The film had its world premiere in the Spotlight Narrative section of the 2025 Tribeca Festival. It later received the Jury Award for Directing at the Stony Brook Film Festival and was named Best Feature at the CineSol Film Festival. In December 2025, Obscured Releasing acquired the film’s North American distribution rights. It opened theatrically in the United States on July 10, 2026, followed by a digital release.
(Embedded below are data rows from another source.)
(* ===== verification/MarketTx.v ===== *)
(** * Domain transfer transactions: creation, audit log, notices

    app/service/domain/domain_marketplace_transaction_service.py,
    domain_transfer_event_service.py, domain_transfer_notification_service.py,
    seller_payout_profile_service.py's completeness rule and the repositories
    under them.  [mail_ok] tells whether a mail to an address is delivered. *)

From S2P Require Import Prelude PyNum Text Store Gateway Settings Pricing AuctionRepo Secrets.

Module Escrow := MarketplaceEscrowStatus.
Module TStatus := MarketplaceTransferStatus.
Module TEvent := TransferEventType.
Module DStatus := TransferDisputeStatus.

(** ** Repositories *)

Definition put_tx (tx : DomainMarketplaceTransaction) (d : DB) : DB := d <| mkt_txs ::= <[x_id tx := tx]> |>.

Definition tx_save (tx : DomainMarketplaceTransaction) : Prog unit := modify (put_tx tx).

(** [get_by_id] and [get_by_id_for_update] load the same row. *)
Definition get_tx (tx_id : string) : Prog (option DomainMarketplaceTransaction) :=
  gets (fun d => mkt_txs d !! tx_id).

Definition paid_by (payment_id : string) (tx : DomainMarketplaceTransaction) : bool :=
  bool_decide (x_razorpay_payment_id tx = Some payment_id).

Definition txs_paid_by (payment_id : string) (d : DB) : list DomainMarketplaceTransaction :=
  select_where (paid_by payment_id) (values (mkt_txs d)).

Definition get_by_razorpay_payment_id (payment_id : string)
    : Prog (option DomainMarketplaceTransaction) :=
  do rows <- gets (txs_paid_by payment_id);
  scalar_one_or_none rows.

(** INSERT; [razorpay_payment_id] is unique. *)
Definition tx_create (tx : DomainMarketplaceTransaction) : Prog DomainMarketplaceTransaction :=
  do id <- uuid4;
  let stored := tx <| x_id := id |> in
  do taken <- gets (fun d =>
    match x_razorpay_payment_id tx with
    | Some pid => negb (bool_decide (txs_paid_by pid d = []))
    | None => false
    end);
  guard_exn (negb taken) (IntegrityError "domain_marketplace_transactions") ;;;
  insert_new mkt_txs (fun t => set mkt_txs (fun _ => t)) "domain_marketplace_transactions" id stored ;;;
  ret stored.

Definition get_profile (user_id : string) : Prog (option SellerPayoutProfile) :=
  gets (fun d => profiles d !! user_id).

(** ** seller_payout_profile_service.py *)

(** [(s or "").strip()] *)
Definition stripped (s : option string) : string := strip (default EmptyString s).

Definition is_complete (profile : option SellerPayoutProfile) : bool :=
  match profile with
  | None => false
  | Some p =>
      match pp_payout_method p with
      | PayoutMethod.UPI => truthy (pp_upi_id_encrypted p)
      | PayoutMethod.BANK_ACCOUNT =>
          negb (is_empty (stripped (pp_account_holder_name p)))
          && negb (is_empty (stripped (pp_bank_name p)))
          && negb (is_empty (stripped (pp_account_number p)))
          && negb (is_empty (stripped (pp_bank_ifsc p)))
      end
  end.

(** ** domain_transfer_event_service.py *)

(** The stored payload: the auth code never enters the log; an empty dict is NULL. *)
Definition safe_payload (payload : dict) : option dict :=
  let p := if existsb (fun kv => bool_decide (kv.1 = "authCode"%string)) payload
           then dict_set "authCode" (JStr "[REDACTED]") payload else payload in
  match p with [] => None | _ => Some p end.

Definition log_event (transaction_id : string) (event_type : TEvent.t) (actor_user_id : option string)
    (actor_role : string) (payload : dict) : Prog unit :=
  do id <- uuid4;
  modify (fun d => d <| tx_events ::= fun t =>
    t ++ [MkEvent id transaction_id event_type actor_user_id actor_role (safe_payload payload)] |>).

Definition list_timeline (transaction_id : string) : Prog (list DomainTransferEvent) :=
  gets (fun d => select_where (fun e => bool_decide (ev_transaction_id e = transaction_id)) (tx_events d)).

Section MarketTx.
Context {cfg : Config} {cipher : Cipher}.
(** What stays of an order request that succeeds: the user's open payment, if
    there is one, is the only row it writes. *)
Lemma create_winner_order_open api aid user redeem p o (d : DB) (s s' : Session) :
  first_by newer_payment (payments_where (fun q =>
    bool_decide (p_auction_id q = aid) && bool_decide (p_user_id q = u_id user)
    && bool_decide (p_payment_status q = PaymentStatus.PENDING)) d) = Some p ->
  good (fun x => payments x = payments d) s ->
  create_winner_order api aid user redeem s = (Ok o, s') ->
  exists p', p_id p' = p_id p /\ p_razorpay_order_id p' = wo_order_id o /\
    payments (s_committed s') = <[p_id p := p']> (payments d).
Proof.
  intros Hopen Hg H. unfold create_winner_order, _lock_auction, get_auction_by_id,
    _require_winner, _require_payment_pending, get_success_for_auction, _winner_payment_amount in H.
  do 8 (eapply (keeps_bind_ok payments) in H as (? & ? & _ & Hg' & H); [|exact Hg|first [apply keeps_place_order|solve [keeps]]];
    clear Hg; rename Hg' into Hg).
  destruct Hg as [_ Hg]. unfold store_order, get_open_for_auction_user, payment_save in H. ok_inv_step H.
  unfold payments_where in Hopen, Hr. ok_inv_step Hr. rewrite Hg, Hopen in Hr. ok_inv Hr. ok_inv H.
  eexists. split_and!; cycle 2; [cbn; by rewrite Hg|reflexivity..].
Qed.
On Rotten Tomatoes, the film holds a 75% approval rating based on 12 reviews. Next Best Picture awarded it seven out of ten, calling it “tender, thoughtful, and film-literate” and praising Nilsson’s handling of the film-within-a-film structure, Wittrock’s performance and Dave Brick’s cinematography. ScreenAnarchy praised Nilsson’s screenplay for its dry humor and bittersweet irony, as well as the film’s refusal to simplify its characters’ unresolved conflicts. The Hollywood Reporter offered a more reserved assessment, praising Wittrock while finding the central character study thin and the homecoming narrative familiar.

=== Paparazzo ===
Nilsson's screenplay, Paparazzo, appeared on the 2024 The Black List, an annual survey conducted among Hollywood executives to identify the most well-liked unproduced movie scripts. According to Deadline Hollywood, the film follows an opportunistic outcast, desperate for fast cash to help his ailing mother, who partners with a wily paparazzo that entangles them in a homicide involving young celebutantes. In December 2025, the screenplay was picked up by Passage Pictures, the production company behind films White Noise and Marjorie Prime, and is now in development.

== Filmography ==

| Film | Year | Director | Writer | Notes |
|---|---|---|---|---|
| Unsubscribe | 2020 | Yes | Yes | Short film |
| Dashcam | 2021 | Yes | Yes | Feature-length directorial debut |
| Westhampton | 2025 | Yes | Yes | Feature film |
| Paparazzo | TBD | Yes | Yes | Feature film |

== Personal life ==
Nilsson married Stephanie Hains on October 10, 2020.